**Task objective:**
Reproduce the full set of records verbatim.
┌─ Material supplied
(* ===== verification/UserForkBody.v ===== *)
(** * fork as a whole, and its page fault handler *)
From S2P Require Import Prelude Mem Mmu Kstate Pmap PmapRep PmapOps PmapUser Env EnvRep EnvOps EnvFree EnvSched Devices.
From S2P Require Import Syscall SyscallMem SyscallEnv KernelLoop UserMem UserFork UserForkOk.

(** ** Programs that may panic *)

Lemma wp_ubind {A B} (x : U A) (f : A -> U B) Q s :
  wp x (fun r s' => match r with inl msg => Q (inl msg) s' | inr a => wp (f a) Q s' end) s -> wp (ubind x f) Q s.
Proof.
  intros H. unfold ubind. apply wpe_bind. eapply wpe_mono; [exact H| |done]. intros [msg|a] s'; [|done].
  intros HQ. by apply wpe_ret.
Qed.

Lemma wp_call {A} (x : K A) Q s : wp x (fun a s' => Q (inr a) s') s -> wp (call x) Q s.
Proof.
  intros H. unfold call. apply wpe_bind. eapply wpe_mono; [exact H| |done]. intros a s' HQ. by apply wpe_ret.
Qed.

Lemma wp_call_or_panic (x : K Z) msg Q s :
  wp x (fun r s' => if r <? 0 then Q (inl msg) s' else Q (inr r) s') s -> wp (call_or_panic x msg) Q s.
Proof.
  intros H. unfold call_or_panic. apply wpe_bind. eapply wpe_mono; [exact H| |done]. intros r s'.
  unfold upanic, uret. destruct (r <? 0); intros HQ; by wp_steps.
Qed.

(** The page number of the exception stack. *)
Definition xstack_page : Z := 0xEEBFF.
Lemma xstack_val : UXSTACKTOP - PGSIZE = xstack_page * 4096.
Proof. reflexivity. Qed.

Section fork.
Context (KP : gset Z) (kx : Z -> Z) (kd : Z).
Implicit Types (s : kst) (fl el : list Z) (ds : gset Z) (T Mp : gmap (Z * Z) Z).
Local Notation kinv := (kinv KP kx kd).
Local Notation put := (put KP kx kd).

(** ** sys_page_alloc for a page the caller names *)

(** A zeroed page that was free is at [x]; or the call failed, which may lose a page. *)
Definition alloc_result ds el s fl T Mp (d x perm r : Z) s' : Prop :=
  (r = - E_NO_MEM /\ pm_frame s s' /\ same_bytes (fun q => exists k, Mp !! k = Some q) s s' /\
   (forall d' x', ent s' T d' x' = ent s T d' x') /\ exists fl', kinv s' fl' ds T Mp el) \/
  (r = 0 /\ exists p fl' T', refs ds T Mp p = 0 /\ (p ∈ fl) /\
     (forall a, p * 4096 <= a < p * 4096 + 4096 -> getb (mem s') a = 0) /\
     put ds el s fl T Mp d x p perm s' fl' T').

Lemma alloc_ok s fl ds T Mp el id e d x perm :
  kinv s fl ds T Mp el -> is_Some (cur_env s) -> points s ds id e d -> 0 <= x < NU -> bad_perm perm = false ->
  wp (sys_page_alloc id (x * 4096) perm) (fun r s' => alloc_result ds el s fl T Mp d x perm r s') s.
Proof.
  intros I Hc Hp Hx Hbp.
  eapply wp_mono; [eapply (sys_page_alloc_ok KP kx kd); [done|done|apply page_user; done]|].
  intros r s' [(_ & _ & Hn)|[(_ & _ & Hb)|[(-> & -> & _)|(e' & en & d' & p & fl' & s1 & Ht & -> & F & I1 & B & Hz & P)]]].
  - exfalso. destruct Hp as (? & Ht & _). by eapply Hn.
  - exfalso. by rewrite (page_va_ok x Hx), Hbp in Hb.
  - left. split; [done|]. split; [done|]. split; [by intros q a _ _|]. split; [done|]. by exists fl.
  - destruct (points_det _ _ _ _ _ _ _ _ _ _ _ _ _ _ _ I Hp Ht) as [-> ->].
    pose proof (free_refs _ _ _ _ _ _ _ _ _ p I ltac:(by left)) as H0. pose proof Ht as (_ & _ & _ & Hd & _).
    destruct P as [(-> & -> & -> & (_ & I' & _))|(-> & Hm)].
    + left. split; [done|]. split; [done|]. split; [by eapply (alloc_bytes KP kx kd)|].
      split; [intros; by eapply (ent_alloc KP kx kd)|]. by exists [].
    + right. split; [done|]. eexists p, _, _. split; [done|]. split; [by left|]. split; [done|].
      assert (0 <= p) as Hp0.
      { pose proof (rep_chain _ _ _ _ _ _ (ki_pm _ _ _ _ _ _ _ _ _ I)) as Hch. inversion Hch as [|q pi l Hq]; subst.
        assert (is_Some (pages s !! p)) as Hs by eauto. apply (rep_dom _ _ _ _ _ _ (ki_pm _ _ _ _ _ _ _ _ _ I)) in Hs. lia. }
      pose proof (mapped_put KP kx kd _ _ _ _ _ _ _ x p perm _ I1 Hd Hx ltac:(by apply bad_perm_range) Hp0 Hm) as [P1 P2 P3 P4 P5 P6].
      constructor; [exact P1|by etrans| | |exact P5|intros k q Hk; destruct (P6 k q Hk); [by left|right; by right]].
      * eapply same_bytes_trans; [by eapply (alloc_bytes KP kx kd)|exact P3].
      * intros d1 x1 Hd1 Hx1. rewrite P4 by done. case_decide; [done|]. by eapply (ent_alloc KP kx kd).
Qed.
└─
**Finished task:**
(* ===== verification/UserForkBody.v ===== *)
(** * fork as a whole, and its page fault handler *)
From S2P Require Import Prelude Mem Mmu Kstate Pmap PmapRep PmapOps PmapUser Env EnvRep EnvOps EnvFree EnvSched Devices.
From S2P Require Import Syscall SyscallMem SyscallEnv KernelLoop UserMem UserFork UserForkOk.

(** ** Programs that may panic *)

Lemma wp_ubind {A B} (x : U A) (f : A -> U B) Q s :
  wp x (fun r s' => match r with inl msg => Q (inl msg) s' | inr a => wp (f a) Q s' end) s -> wp (ubind x f) Q s.
Proof.
  intros H. unfold ubind. apply wpe_bind. eapply wpe_mono; [exact H| |done]. intros [msg|a] s'; [|done].
  intros HQ. by apply wpe_ret.
Qed.

Lemma wp_call {A} (x : K A) Q s : wp x (fun a s' => Q (inr a) s') s -> wp (call x) Q s.
Proof.
  intros H. unfold call. apply wpe_bind. eapply wpe_mono; [exact H| |done]. intros a s' HQ. by apply wpe_ret.
Qed.

Lemma wp_call_or_panic (x : K Z) msg Q s :
  wp x (fun r s' => if r <? 0 then Q (inl msg) s' else Q (inr r) s') s -> wp (call_or_panic x msg) Q s.
Proof.
  intros H. unfold call_or_panic. apply wpe_bind. eapply wpe_mono; [exact H| |done]. intros r s'.
  unfold upanic, uret. destruct (r <? 0); intros HQ; by wp_steps.
Qed.

(** The page number of the exception stack. *)
Definition xstack_page : Z := 0xEEBFF.
Lemma xstack_val : UXSTACKTOP - PGSIZE = xstack_page * 4096.
Proof. reflexivity. Qed.

Section fork.
Context (KP : gset Z) (kx : Z -> Z) (kd : Z).
Implicit Types (s : kst) (fl el : list Z) (ds : gset Z) (T Mp : gmap (Z * Z) Z).
Local Notation kinv := (kinv KP kx kd).
Local Notation put := (put KP kx kd).

(** ** sys_page_alloc for a page the caller names *)

(** A zeroed page that was free is at [x]; or the call failed, which may lose a page. *)
Definition alloc_result ds el s fl T Mp (d x perm r : Z) s' : Prop :=
  (r = - E_NO_MEM /\ pm_frame s s' /\ same_bytes (fun q => exists k, Mp !! k = Some q) s s' /\
   (forall d' x', ent s' T d' x' = ent s T d' x') /\ exists fl', kinv s' fl' ds T Mp el) \/
  (r = 0 /\ exists p fl' T', refs ds T Mp p = 0 /\ (p ∈ fl) /\
     (forall a, p * 4096 <= a < p * 4096 + 4096 -> getb (mem s') a = 0) /\
     put ds el s fl T Mp d x p perm s' fl' T').

Lemma alloc_ok s fl ds T Mp el id e d x perm :
  kinv s fl ds T Mp el -> is_Some (cur_env s) -> points s ds id e d -> 0 <= x < NU -> bad_perm perm = false ->
  wp (sys_page_alloc id (x * 4096) perm) (fun r s' => alloc_result ds el s fl T Mp d x perm r s') s.
Proof.
  intros I Hc Hp Hx Hbp.
  eapply wp_mono; [eapply (sys_page_alloc_ok KP kx kd); [done|done|apply page_user; done]|].
  intros r s' [(_ & _ & Hn)|[(_ & _ & Hb)|[(-> & -> & _)|(e' & en & d' & p & fl' & s1 & Ht & -> & F & I1 & B & Hz & P)]]].
  - exfalso. destruct Hp as (? & Ht & _). by eapply Hn.
  - exfalso. by rewrite (page_va_ok x Hx), Hbp in Hb.
  - left. split; [done|]. split; [done|]. split; [by intros q a _ _|]. split; [done|]. by exists fl.
  - destruct (points_det _ _ _ _ _ _ _ _ _ _ _ _ _ _ _ I Hp Ht) as [-> ->].
    pose proof (free_refs _ _ _ _ _ _ _ _ _ p I ltac:(by left)) as H0. pose proof Ht as (_ & _ & _ & Hd & _).
    destruct P as [(-> & -> & -> & (_ & I' & _))|(-> & Hm)].
    + left. split; [done|]. split; [done|]. split; [by eapply (alloc_bytes KP kx kd)|].
      split; [intros; by eapply (ent_alloc KP kx kd)|]. by exists [].
    + right. split; [done|]. eexists p, _, _. split; [done|]. split; [by left|]. split; [done|].
      assert (0 <= p) as Hp0.
      { pose proof (rep_chain _ _ _ _ _ _ (ki_pm _ _ _ _ _ _ _ _ _ I)) as Hch. inversion Hch as [|q pi l Hq]; subst.
        assert (is_Some (pages s !! p)) as Hs by eauto. apply (rep_dom _ _ _ _ _ _ (ki_pm _ _ _ _ _ _ _ _ _ I)) in Hs. lia. }
      pose proof (mapped_put KP kx kd _ _ _ _ _ _ _ x p perm _ I1 Hd Hx ltac:(by apply bad_perm_range) Hp0 Hm) as [P1 P2 P3 P4 P5 P6].
      constructor; [exact P1|by etrans| | |exact P5|intros k q Hk; destruct (P6 k q Hk); [by left|right; by right]].
      * eapply same_bytes_trans; [by eapply (alloc_bytes KP kx kd)|exact P3].
      * intros d1 x1 Hd1 Hx1. rewrite P4 by done. case_decide; [done|]. by eapply (ent_alloc KP kx kd).
Qed.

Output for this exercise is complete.